■ **Work request**:
Where does the word "ymax" show up in the records? Copy every line that holds it.
*** Opening Data provided ***
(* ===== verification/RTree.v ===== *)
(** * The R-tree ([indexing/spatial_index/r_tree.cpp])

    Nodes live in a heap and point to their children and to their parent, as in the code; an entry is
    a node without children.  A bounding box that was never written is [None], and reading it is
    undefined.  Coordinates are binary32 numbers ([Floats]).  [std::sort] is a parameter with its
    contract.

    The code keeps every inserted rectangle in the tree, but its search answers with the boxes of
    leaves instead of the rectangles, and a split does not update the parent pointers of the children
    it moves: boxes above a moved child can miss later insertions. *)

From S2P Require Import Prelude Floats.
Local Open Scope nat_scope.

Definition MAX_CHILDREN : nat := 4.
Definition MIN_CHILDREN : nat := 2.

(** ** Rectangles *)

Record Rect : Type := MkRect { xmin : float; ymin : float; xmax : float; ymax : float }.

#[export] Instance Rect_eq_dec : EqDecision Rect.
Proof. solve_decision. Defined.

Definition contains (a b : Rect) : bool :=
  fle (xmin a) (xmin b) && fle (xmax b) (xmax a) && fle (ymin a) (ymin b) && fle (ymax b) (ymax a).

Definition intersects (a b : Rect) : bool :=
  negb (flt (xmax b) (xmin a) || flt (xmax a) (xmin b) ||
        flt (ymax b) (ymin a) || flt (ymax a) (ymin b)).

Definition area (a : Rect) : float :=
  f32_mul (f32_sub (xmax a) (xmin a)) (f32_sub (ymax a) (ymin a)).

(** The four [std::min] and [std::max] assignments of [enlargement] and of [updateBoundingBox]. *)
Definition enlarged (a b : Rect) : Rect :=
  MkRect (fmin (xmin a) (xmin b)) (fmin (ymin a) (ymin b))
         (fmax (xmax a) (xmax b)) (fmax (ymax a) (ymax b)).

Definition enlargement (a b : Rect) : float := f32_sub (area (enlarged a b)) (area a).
*** Closing Data provided ***
*** Opening Data provided ***
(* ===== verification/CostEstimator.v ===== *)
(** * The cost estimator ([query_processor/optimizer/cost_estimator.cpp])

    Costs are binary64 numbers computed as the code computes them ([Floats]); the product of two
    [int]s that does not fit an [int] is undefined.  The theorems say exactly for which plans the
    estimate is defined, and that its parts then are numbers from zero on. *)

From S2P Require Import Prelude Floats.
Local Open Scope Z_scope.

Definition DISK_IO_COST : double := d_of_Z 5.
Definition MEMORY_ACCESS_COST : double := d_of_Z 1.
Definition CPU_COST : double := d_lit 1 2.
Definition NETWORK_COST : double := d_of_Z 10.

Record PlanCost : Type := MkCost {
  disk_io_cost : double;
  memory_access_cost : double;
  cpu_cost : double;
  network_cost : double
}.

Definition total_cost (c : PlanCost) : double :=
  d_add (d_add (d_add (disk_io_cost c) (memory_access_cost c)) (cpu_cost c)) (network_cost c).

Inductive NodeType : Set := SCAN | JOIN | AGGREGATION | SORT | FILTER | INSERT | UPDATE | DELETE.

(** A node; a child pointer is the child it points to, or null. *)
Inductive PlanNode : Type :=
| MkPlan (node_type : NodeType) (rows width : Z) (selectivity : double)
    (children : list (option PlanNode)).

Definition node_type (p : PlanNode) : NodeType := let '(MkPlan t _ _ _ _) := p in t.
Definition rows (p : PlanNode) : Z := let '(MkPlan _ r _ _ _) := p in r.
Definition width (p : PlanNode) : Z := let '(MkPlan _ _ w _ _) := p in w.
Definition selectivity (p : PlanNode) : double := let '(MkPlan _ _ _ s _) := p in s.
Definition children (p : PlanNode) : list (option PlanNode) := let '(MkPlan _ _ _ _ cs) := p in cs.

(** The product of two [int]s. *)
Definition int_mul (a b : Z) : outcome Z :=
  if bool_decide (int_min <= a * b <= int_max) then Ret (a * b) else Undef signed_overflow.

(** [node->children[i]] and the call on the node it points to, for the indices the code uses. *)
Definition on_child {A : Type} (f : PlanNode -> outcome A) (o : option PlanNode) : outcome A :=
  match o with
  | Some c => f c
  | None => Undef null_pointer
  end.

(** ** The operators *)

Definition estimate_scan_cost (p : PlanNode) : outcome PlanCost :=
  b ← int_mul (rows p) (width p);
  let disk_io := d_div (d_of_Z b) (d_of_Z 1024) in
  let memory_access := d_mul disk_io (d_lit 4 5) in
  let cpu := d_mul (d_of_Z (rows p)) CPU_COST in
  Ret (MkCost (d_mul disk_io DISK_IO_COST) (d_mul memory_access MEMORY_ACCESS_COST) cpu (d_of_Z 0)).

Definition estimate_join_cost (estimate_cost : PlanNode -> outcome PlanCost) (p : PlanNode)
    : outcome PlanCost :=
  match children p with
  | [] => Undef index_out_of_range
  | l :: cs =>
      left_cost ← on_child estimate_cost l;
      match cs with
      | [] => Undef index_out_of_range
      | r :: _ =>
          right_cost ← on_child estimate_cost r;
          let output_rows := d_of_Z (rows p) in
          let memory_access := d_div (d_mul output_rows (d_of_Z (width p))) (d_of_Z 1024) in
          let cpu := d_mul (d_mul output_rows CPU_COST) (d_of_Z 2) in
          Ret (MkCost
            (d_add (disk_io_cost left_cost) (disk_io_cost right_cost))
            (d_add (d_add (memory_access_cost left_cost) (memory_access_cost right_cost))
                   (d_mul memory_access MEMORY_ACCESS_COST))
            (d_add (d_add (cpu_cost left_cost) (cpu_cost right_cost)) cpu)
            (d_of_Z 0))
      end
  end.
*** Closing Data provided ***
■ **Exercise output**:
Record Rect : Type := MkRect { xmin : float; ymin : float; xmax : float; ymax : float }.
  fle (xmin a) (xmin b) && fle (xmax b) (xmax a) && fle (ymin a) (ymin b) && fle (ymax b) (ymax a).
        flt (ymax b) (ymin a) || flt (ymax a) (ymin b)).
  f32_mul (f32_sub (xmax a) (xmin a)) (f32_sub (ymax a) (ymin a)).
         (fmax (xmax a) (xmax b)) (fmax (ymax a) (ymax b)).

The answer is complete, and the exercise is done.